Le coût du nouveau dispositif est évalué à 700 millions d’euros sur cinq ans. Le montant moyen de la prime serait donc de 1 400 euros et cette aide permettrait la mise à la casse d’environ 100 000 véhicules par an, soit 500 000 d’ici à fin 2022. Selon l’auteur, c’est la mise au rebut de 10 millions de véhicules au total (3 millions d’essence d’avant 1997 et 7 millions de diesel d’avant 2006), soit 30 % du parc automobile français qu’il faut accélérer.
Allant de 500 euros à 1 000 euros, elles ne s’appliquent actuellement qu’aux ménages non-imposables achetant un véhicule neuf émettant moins de 110 g de CO2 par kilomètre.

La grande « nouveauté » de cette prime à la conversion est qu’elle sera nettement étendue en 2018. Entre autres nouveautés, la mise à la casse d’un véhicule donnera droit à une aide de 1 000 euros pour tous, ou 2 000 euros pour les foyers non-imposables, lors de l’achat d’un véhicule neuf ou d’occasion (si ceux-ci sont porteurs d’une vignette Crit’Air de catégorie 0, 1 ou 2) en fonction de ses émissions de CO2. Ainsi, tous les véhicules essence immatriculés avant le 1er janvier 1997 ou diesel mis en circulation avant le 1er janvier 2001 sont concernés pour les ménages non imposables. Et tous les véhicules essence immatriculés avant le 1er janvier 1997 ou diesel mis en circulation avant le 1er janvier 2006 pour les ménages imposables.
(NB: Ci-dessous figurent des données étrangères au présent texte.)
(* ===== verification/_CoqProject ===== *)
-Q . S2P
Prelude.v
Reg.v
Pstate.v
RegFile.v
Operand.v
Op.v
Instruction.v
Group.v
DpImmediate.v
DpRegister.v
BranchSystem.v
LoadsStores.v
SimdLoadsStores.v
Scalar.v
Neon.v
Decode.v
Assembler.v
DecodeTheorems.v
Flags.v
Fetch.v
DataTheorems.v
GuestMemory.v
Memory.v
MemoryTheorems.v
Trap.v
Cache.v
TraceFormat.v
TraceSink.v
TraceWriter.v
TraceReader.v
TraceTheorems.v
Differ.v
Verdict.v
Perturb.v
Cpu.v
Interp.v
Isa.v
Refine.v
Run.v
MachineTheorems.v
TraceRun.v
DifferTheorems.v
QemuPlugin.v
QemuMap.v
QemuTrace.v
QemuTheorems.v
Machine.v
ShimHost.v
MemoryMap.v
Shim.v
ShimDispatch.v
ShimEffects.v
ShimRun.v
ShimService.v
ShimLoop.v
ShimTheorems.v
FpOperand.v
FpDecompose.v
FpCompare.v
FpArithmetic.v
FpFused.v
FpBackend.v
FpConvert.v
FpSoftfloat.v
FpNative.v
FpEngine.v
FpMagnitude.v
FpRound.v
FpValues.v
FpAddition.v
FpInteger.v
FpData.v
FpOperations.v
FpMultiplyAdd.v
FpLaws.v
FpHost.v
FpTheorems.v
FpEngineTheorems.v
FpConformance.v
Conformance.v
Lemma forall_below_spec (n : Z) (f : Z -> bool) :
  forall_below n f = true -> forall i, 0 <= i < n -> f i = true.
Proof.
  unfold forall_below. intros H i Hi.
  assert (Z.to_nat i < Z.to_nat n)%nat as Hlt by lia.
  replace i with (Z.of_nat (Z.to_nat i)) by lia.
  revert H Hlt. generalize (Z.to_nat n) (Z.to_nat i). clear.
  induction n as [| n IH]; intros i H Hlt; [lia |].
  cbn in H. apply andb_prop in H as [Hn Hr].
  destruct (Nat.eq_dec i n) as [-> | Hne]; [exact Hn | apply IH; [exact Hr | lia]].
Qed.

(** ** Automation *)

Create HintDb coracle discriminated.
Create Rewrite HintDb coracle.

#[export] Hint Resolve returns_ret returns_done wrap_range wadd_range wshl_range wnot_range
  to_le_bytes_is_byte : coracle.
#[export] Hint Rewrite length_to_le_bytes : coracle.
Les 700 millions d’euros (en cinq ans) nécessaires font partie des 4,2 milliards prévus pour rendre les déplacements plus propres avec notamment des soutiens au développement de nouvelles technologies, aux moyens de transports plus écologiques (vélo, autopartage...) ou encore à la rénovation du réseau ferré. Les détails du financement de ces mesures restent – comme toujours – à connaître.
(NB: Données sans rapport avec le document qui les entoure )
(* ===== verification/Pstate.v ===== *)
(** Processor state ([crates/core/src/pstate.rs]): condition flags, interrupt
    masks, exception level, and the normalised word of the trace stream. *)

From stdpp Require Import base numbers list option.
From S2P Require Import Prelude.

#[local] Open Scope Z_scope.

Definition TRACE_NZCV_SHIFT : Z := 28.
Definition TRACE_DAIF_SHIFT : Z := 6.
Definition TRACE_EL_SHIFT : Z := 2.

Module ExceptionLevel.

Inductive ExceptionLevel : Type := El0 | El1.

(** [self as u64]: the discriminants are given in the source. *)
Definition as_Z (el : ExceptionLevel) : Z := match el with El0 => 0 | El1 => 1 end.

#[global] Instance ExceptionLevel_eq_dec : EqDecision ExceptionLevel.
Proof. solve_decision. Defined.

End ExceptionLevel.

Module StackPointerSelect.

Inductive StackPointerSelect : Type := El0 | Elx.

Definition as_Z (s : StackPointerSelect) : Z := match s with El0 => 0 | Elx => 1 end.

#[global] Instance StackPointerSelect_eq_dec : EqDecision StackPointerSelect.
Proof. solve_decision. Defined.

End StackPointerSelect.

Module Nzcv.

Record Nzcv : Type := mk { n : bool; z : bool; c : bool; v : bool }.

Definition from_bits (bits : Z) : Nzcv :=
  mk (negb (Z.land bits 8 =? 0)) (negb (Z.land bits 4 =? 0))
     (negb (Z.land bits 2 =? 0)) (negb (Z.land bits 1 =? 0)).

Definition to_bits (self : Nzcv) : Z :=
  Z.lor (Z.lor (Z.lor (wshl 8 (b2z (n self)) 3) (wshl 8 (b2z (z self)) 2))
               (wshl 8 (b2z (c self)) 1)) (b2z (v self)).

#[global] Instance Nzcv_eq_dec : EqDecision Nzcv.
Proof. solve_decision. Defined.

End Nzcv.

Module Daif.

Record Daif : Type := mk { d : bool; a : bool; i : bool; f : bool }.

Definition from_bits (bits : Z) : Daif :=
  mk (negb (Z.land bits 8 =? 0)) (negb (Z.land bits 4 =? 0))
     (negb (Z.land bits 2 =? 0)) (negb (Z.land bits 1 =? 0)).

Definition to_bits (self : Daif) : Z :=
  Z.lor (Z.lor (Z.lor (wshl 8 (b2z (d self)) 3) (wshl 8 (b2z (a self)) 2))
               (wshl 8 (b2z (i self)) 1)) (b2z (f self)).

#[global] Instance Daif_eq_dec : EqDecision Daif.
Proof. solve_decision. Defined.

End Daif.

Abbreviation Nzcv := Nzcv.Nzcv.
Abbreviation Daif := Daif.Daif.
Abbreviation ExceptionLevel := ExceptionLevel.ExceptionLevel.
Abbreviation StackPointerSelect := StackPointerSelect.StackPointerSelect.

Module Pstate.

Record Pstate : Type := mk {
  nzcv : Nzcv;
  daif : Daif;
  el : ExceptionLevel;
  sp_sel : StackPointerSelect
}.

Definition to_trace_word (self : Pstate) : Z :=
  Z.lor (Z.lor (Z.lor
    (wshl 64 (Nzcv.to_bits (nzcv self)) TRACE_NZCV_SHIFT)
    (wshl 64 (Daif.to_bits (daif self)) TRACE_DAIF_SHIFT))
    (wshl 64 (ExceptionLevel.as_Z (el self)) TRACE_EL_SHIFT))
    (StackPointerSelect.as_Z (sp_sel self)).

#[global] Instance Pstate_eq_dec : EqDecision Pstate.
Proof. solve_decision. Defined.

End Pstate.

Abbreviation Pstate := Pstate.Pstate.

(** [nzcv] of a state replaced: the assignment [pstate.nzcv = flags]. *)
Definition with_nzcv (p : Pstate) (flags : Nzcv) : Pstate :=
  Pstate.mk flags (Pstate.daif p) (Pstate.el p) (Pstate.sp_sel p).

(** ** The trace word *)

(** The inverse of [to_trace_word], as the reader of a trace stream applies
    it: NZCV at 31..28, DAIF at 9..6, the level at 3..2 and SPSel at 0. *)
Definition of_trace_word (w : Z) : Pstate :=
  Pstate.mk
    (Nzcv.from_bits (Z.land (Z.shiftr w 28) 15))
    (Daif.from_bits (Z.land (Z.shiftr w 6) 15))
    (if Z.land (Z.shiftr w 2) 3 =? 0 then ExceptionLevel.El0 else ExceptionLevel.El1)
    (if Z.land w 1 =? 0 then StackPointerSelect.El0 else StackPointerSelect.Elx).

Lemma of_to_trace_word (p : Pstate) : of_trace_word (Pstate.to_trace_word p) = p.
Proof.
  destruct p as [[[] [] [] []] [[] [] [] []] [] []]; vm_compute; reflexivity.
Qed.

Lemma to_trace_word_inj (p q : Pstate) :
  Pstate.to_trace_word p = Pstate.to_trace_word q -> p = q.
Proof. intros H. rewrite <- (of_to_trace_word p), H. apply of_to_trace_word. Qed.

Lemma to_trace_word_range (p : Pstate) : in_range 64 (Pstate.to_trace_word p).
Proof.
  destruct p as [[[] [] [] []] [[] [] [] []] [] []]; split; vm_compute; congruence.
Qed.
En 2018, le bonus à l’achat d’un véhicule électrique neuf restera de 6 000 euros comme en 2017. Il est associé à la prime à la casse d’un vieux véhicule essence ou diesel, prime de 8 500 euros. En revanche, le bonus accordé à l’achat d’un véhicule hybride rechargeable neuf sera supprimé. Il est de 1 000 euros en 2017… Le barème du malus écologique va se durcir en 2018. Dès 120 grammes de CO2/km émis, un malus de 50 euros sera mis en place (contre 127 grammes comme premier seuil en 2017). À 126 grammes de CO2/km, ce seront 140 euros de malus qui seront appliqués contre 0 en 2017. À 127 grammes, ce seront 173 euros de malus appliqués contre 50 en 2017. Les gains espérés du nouveau barème sont de 500 millions d’euros par an.
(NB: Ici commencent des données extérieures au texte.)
(* ===== verification/SimdLoadsStores.v ===== *)
(** SIMD/FP loads and stores
    ([crates/core/src/decode/group/simd_fp/loads_stores.rs]). *)

From stdpp Require Import base numbers list option.
From S2P Require Import Prelude Reg Operand Op Instruction Group BranchSystem.

#[local] Open Scope Z_scope.

Module simd_loads_stores.

Definition base (encoding : Z) : may_panic Gpr :=
  Gpr.from_index_sp (as_u8 (bits encoding 9 5)).

Definition transferred (encoding : Z) : may_panic Vec :=
  Vec.new (as_u8 (bits encoding 4 0)).

Definition scalar (reg : Vec) (size : ElemSize) : VecOperand :=
  VecOperand.mk reg (VecShape.Scalar size).

Definition single_size (encoding : Z) : option ElemSize :=
  let size := bits encoding 31 30 in
  let is_wide := bits encoding 23 23 =? 1 in
  match is_wide, size with
  | false, 0 => Some ElemSize.B8
  | false, 1 => Some ElemSize.H16
  | false, 2 => Some ElemSize.S32
  | false, 3 => Some ElemSize.D64
  | true, 0 => Some ElemSize.Q128
  | _, _ => None
  end.

Definition scale_of (size : ElemSize) : Z :=
  wsub 32 (trailing_zeros 32 (ElemSize.bits size)) 3.

Definition register_offset (encoding : Z) (size : ElemSize) : may_panic AddrMode :=
  let is_scaled := bits encoding 12 12 =? 1 in
  base ← base encoding;
  rm ← Gpr.from_index_zr (as_u8 (bits encoding 20 16));
  mret (AddrMode.Register base
          (ExtendedReg.mk rm (ExtendKind.from_option (as_u8 (bits encoding 15 13)))
             (if is_scaled then as_u8 (scale_of size) else 0))
          WriteBack.None).

Definition single_register_address (encoding : Z) (size : ElemSize) :
    may_panic (option AddrMode) :=
  if bits encoding 24 24 =? 1 then
    base ← base encoding;
    mret (Some (AddrMode.Immediate base
                  (as_i64 (wshl 64 (bits encoding 21 10) (scale_of size))) WriteBack.None))
  else if bits encoding 21 21 =? 1 then
    if negb (bits encoding 11 10 =? 2) then mret None
    else addr ← register_offset encoding size; mret (Some addr)
  else
    let offset := sign_extend (bits encoding 20 12) 9 in
    let writeback :=
      match bits encoding 11 10 with
      | 0 => Some WriteBack.None
      | 1 => Some WriteBack.Post
      | 3 => Some WriteBack.Pre
      | _ => None
      end in
    match writeback with
    | None => mret None
    | Some writeback =>
        base ← base encoding;
        mret (Some (AddrMode.Immediate base offset writeback))
    end.

Definition single_register (encoding : Z) : may_panic Instruction :=
  match single_size encoding with
  | None => mret (unallocated encoding)
  | Some size =>
      addr ← single_register_address encoding size;
      match addr with
      | None => mret (unallocated encoding)
      | Some addr =>
          let op := if bits encoding 22 22 =? 1 then Op.Ldr else Op.Str in
          vt ← transferred encoding;
          let form := Form.LoadStoreVec (scalar vt size) 1 addr Ordering.PLAIN in
          mret (Instruction.new encoding op form)
      end
  end.

Definition literal (encoding : Z) : may_panic Instruction :=
  let size :=
    match bits encoding 31 30 with
    | 0 => Some ElemSize.S32
    | 1 => Some ElemSize.D64
    | 2 => Some ElemSize.Q128
    | _ => None
    end in
  match size with
  | None => mret (unallocated encoding)
  | Some size =>
      vt ← transferred encoding;
      let form :=
        Form.LoadStoreVec (scalar vt size) 1
          (AddrMode.PcRelative (imul64 (sign_extend (bits encoding 23 5) 19) 4))
          Ordering.PLAIN in
      mret (Instruction.new encoding Op.Ldr form)
  end.

Definition pair_writeback (encoding : Z) : option WriteBack :=
  match bits encoding 24 23 with
  | 1 => Some WriteBack.Post
  | 2 => Some WriteBack.None
  | 3 => Some WriteBack.Pre
  | _ => None
  end.

Definition pair (encoding : Z) : may_panic Instruction :=
  let size :=
    match bits encoding 31 30 with
    | 0 => Some ElemSize.S32
    | 1 => Some ElemSize.D64
    | 2 => Some ElemSize.Q128
    | _ => None
    end in
  match size with
  | None => mret (unallocated encoding)
  | Some size =>
      match pair_writeback encoding with
      | None => mret (unallocated encoding)
      | Some writeback =>
          vt ← transferred encoding;
          base ← base encoding;
          let form :=
            Form.LoadStoreVec (scalar vt size) 2
              (AddrMode.Immediate base
                 (ishl64 (sign_extend (bits encoding 21 15) 7) (scale_of size)) writeback)
              Ordering.PLAIN in
          let op := if bits encoding 22 22 =? 1 then Op.Ldp else Op.Stp in
          mret (Instruction.new encoding op form)
      end
  end.

(** What an [LD1]-[LD4] opcode names. *)
Module Structure.

Record Structure : Type := mk { op_load : Op; op_store : Op; count : Z }.

End Structure.

Definition structure_kind (opcode : Z) : option Structure.Structure :=
  match opcode with
  | 0 => Some (Structure.mk Op.Ld4 Op.St4 4)
  | 2 => Some (Structure.mk Op.Ld1 Op.St1 4)
  | 4 => Some (Structure.mk Op.Ld3 Op.St3 3)
  | 6 => Some (Structure.mk Op.Ld1 Op.St1 3)
  | 7 => Some (Structure.mk Op.Ld1 Op.St1 1)
  | 8 => Some (Structure.mk Op.Ld2 Op.St2 2)
  | 10 => Some (Structure.mk Op.Ld1 Op.St1 2)
  | _ => None
  end.

Definition structure_address (encoding : Z) (is_post_indexed : bool)
    (count bytes_per_register : Z) : may_panic AddrMode :=
  if negb is_post_indexed then
    base ← base encoding;
    mret (AddrMode.BaseOnly base)
  else
    let rm := bits encoding 20 16 in
    if rm =? 31 then
      base ← base encoding;
      mret (AddrMode.Immediate base (wmul 32 count bytes_per_register) WriteBack.Post)
    else
      base ← base encoding;
      rm ← Gpr.from_index_zr (as_u8 rm);
      mret (AddrMode.Register base (ExtendedReg.mk rm ExtendKind.Uxtx 0) WriteBack.Post).

Definition structure (encoding : Z) : may_panic Instruction :=
  let is_post_indexed := bits encoding 23 23 =? 1 in
  if negb is_post_indexed && negb (bits encoding 21 16 =? 0)
  then mret (unallocated encoding) else
  match structure_kind (bits encoding 15 12) with
  | None => mret (unallocated encoding)
  | Some kind =>
      let is_quad := bits encoding 30 30 =? 1 in
      let elem := ElemSize.from_size (as_u8 (bits encoding 11 10)) in
      if bool_decide (elem = ElemSize.D64) && negb is_quad
      then mret (unallocated encoding) else
      let lanes := (if is_quad then 128 else 64) / ElemSize.bits elem in
      vt ← transferred encoding;
      let vt :=
        VecOperand.mk vt
          (VecShape.Vector elem (as_u8 lanes)
             (if is_quad then VecHalf.Full else VecHalf.Low)) in
      let is_load := bits encoding 22 22 =? 1 in
      let op := if is_load then Structure.op_load kind else Structure.op_store kind in
      addr ← structure_address encoding is_post_indexed (Structure.count kind)
               (wmul 32 lanes (ElemSize.bits elem) / 8);
      let form := Form.LoadStoreVec vt (Structure.count kind) addr Ordering.PLAIN in
      mret (Instruction.new encoding op form)
  end.

Definition loads_and_stores_vec (encoding : Z) : may_panic Instruction :=
  match bits encoding 29 28 with
  | 0 => structure encoding
  | 1 => literal encoding
  | 2 => pair encoding
  | _ => single_register encoding
  end.

(** ** Every decoder of the group returns a well-formed instruction *)

Lemma simd_transferred_ok (e : Z) : returns (transferred e) vec_ok.
Proof. apply vec_field; lia. Qed.

Lemma simd_base_ok (e : Z) : returns (base e) gpr_ok.
Proof. apply sp_field; lia. Qed.

#[export] Hint Resolve simd_transferred_ok simd_base_ok : coracle.

Lemma simd_scalar_ok (reg : Vec) (size : ElemSize) : vec_ok reg -> operand_ok (scalar reg size).
Proof. intros H. split; [exact H | exact I]. Qed.

#[export] Hint Resolve simd_scalar_ok : coracle.

Lemma scale_of_range (size : ElemSize) : 0 <= as_u8 (scale_of size) <= 4.
Proof. destruct size; vm_compute; split; congruence. Qed.

Lemma simd_register_offset_ok (e : Z) (size : ElemSize) : returns (register_offset e size) addr_ok.
Proof.
  decode_open register_offset; form_split; try assumption.
  destruct (_ =? 1); [apply scale_of_range | lia].
Qed.

#[export] Hint Resolve simd_register_offset_ok : coracle.

Lemma simd_single_register_address_ok (e : Z) (size : ElemSize) :
  returns (single_register_address e size) (opt_ok addr_ok).
Proof.
  decode_open single_register_address; case_match_hyps; form_split;
    try assumption; try exact I; field_facts; try lia.
  apply (to_signed_range 64). lia.
Qed.

#[export] Hint Resolve simd_single_register_address_ok : coracle.

Lemma simd_single_register_ok (e : Z) : returns (single_register e) (decoded_ok e).
Proof.
  unfold single_register. destruct (single_size e) as [size |]; [| apply returns_unallocated].
  eapply returns_bind; [apply simd_single_register_address_ok |]. intros [addr |] Haddr;
    [| apply returns_unallocated].
  repeat decode_step. decoded_split. split_bounds; auto with coracle; lia.
Qed.

Lemma simd_literal_ok (e : Z) : returns (literal e) (decoded_ok e).
Proof.
  decode_open literal; decoded_split.
  split_bounds; auto with coracle; try lia; apply (branch_offset_ok _ 19); lia.
Qed.

Lemma simd_pair_ok (e : Z) : returns (pair e) (decoded_ok e).
Proof.
  decode_open pair; decoded_split.
  split_bounds; auto with coracle; try lia.
  split; [assumption | apply (to_signed_range 64); lia].
Qed.

Lemma structure_kind_ok (opcode : Z) (kind : Structure.Structure) :
  structure_kind opcode = Some kind ->
  op_has_layout (Structure.op_load kind) LLoadStoreVec = true /\
  op_has_layout (Structure.op_store kind) LLoadStoreVec = true /\
  1 <= Structure.count kind <= 4.
Proof.
  unfold structure_kind. intros H. case_match_hyps; cbn; (split; [| split]);
    first [reflexivity | lia].
Qed.

Lemma structure_address_ok (e : Z) (b : bool) (count bytes : Z) :
  returns (structure_address e b count bytes) addr_ok.
Proof.
  decode_open structure_address; form_split; try assumption; try exact I; try lia.
  assert (in_range 32 (wmul 32 count bytes)) as [] by (apply wrap_range; lia). lia.
Qed.

#[export] Hint Resolve structure_address_ok : coracle.

(** The lanes of an arrangement fill the half of the register it names. *)
Lemma lanes_fill (elem : ElemSize) (is_quad : bool) :
  elem <> ElemSize.Q128 ->
  shape_ok (VecShape.Vector elem (as_u8 ((if is_quad then 128 else 64) / ElemSize.bits elem))
              (if is_quad then VecHalf.Full else VecHalf.Low)).
Proof. intros H. split; [exact H |]. destruct elem, is_quad; vm_compute; congruence. Qed.

Lemma from_size_not_q (n : Z) : ElemSize.from_size n <> ElemSize.Q128.
Proof. unfold ElemSize.from_size. destruct_matches; discriminate. Qed.

Lemma structure_ok (e : Z) : returns (structure e) (decoded_ok e).
Proof.
  unfold structure. cbv zeta. destruct (_ && _); [apply returns_unallocated |].
  destruct (structure_kind _) as [kind |] eqn:E; [| apply returns_unallocated].
  apply structure_kind_ok in E as (Hl & Hs & Hc). repeat decode_step.
  split; [reflexivity | | cbn -[op_has_layout]; destruct (bits e 22 22 =? 1); assumption].
  cbn -[Z.le Z.lt operand_ok addr_ok]; split_bounds; try assumption.
  split; [assumption | apply lanes_fill, from_size_not_q].
Qed.

#[export] Hint Resolve simd_single_register_ok simd_literal_ok simd_pair_ok structure_ok : coracle.

Lemma loads_and_stores_vec_ok (e : Z) : returns (loads_and_stores_vec e) (decoded_ok e).
Proof. decode_open loads_and_stores_vec. Qed.

End simd_loads_stores.

#[export] Hint Resolve simd_loads_stores.loads_and_stores_vec_ok simd_loads_stores.from_size_not_q
  simd_loads_stores.lanes_fill : coracle.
Quand on sait par ailleurs que les radars rapportent désormais presque 1 milliard d’euros par an, et que la hausse des deux carburants essence et diesel devrait rapporter au moins 2 milliards supplémentaires, le gouvernement empochera près de 3,5 milliards de plus par an et va donc consentir moins de 150 millions d’euros par an – soit un superbe effort de 4 % – dans le même temps à nettoyer le parc français. On mesure donc malheureusement le peu de réelle volonté politique d’aider les Français à rouler dans des voitures réellement plus sûres et plus propres ! C’est donc plus une séquence « frisson » qu’une séquence « émotion » qui s’annonce pour tous les automobilistes !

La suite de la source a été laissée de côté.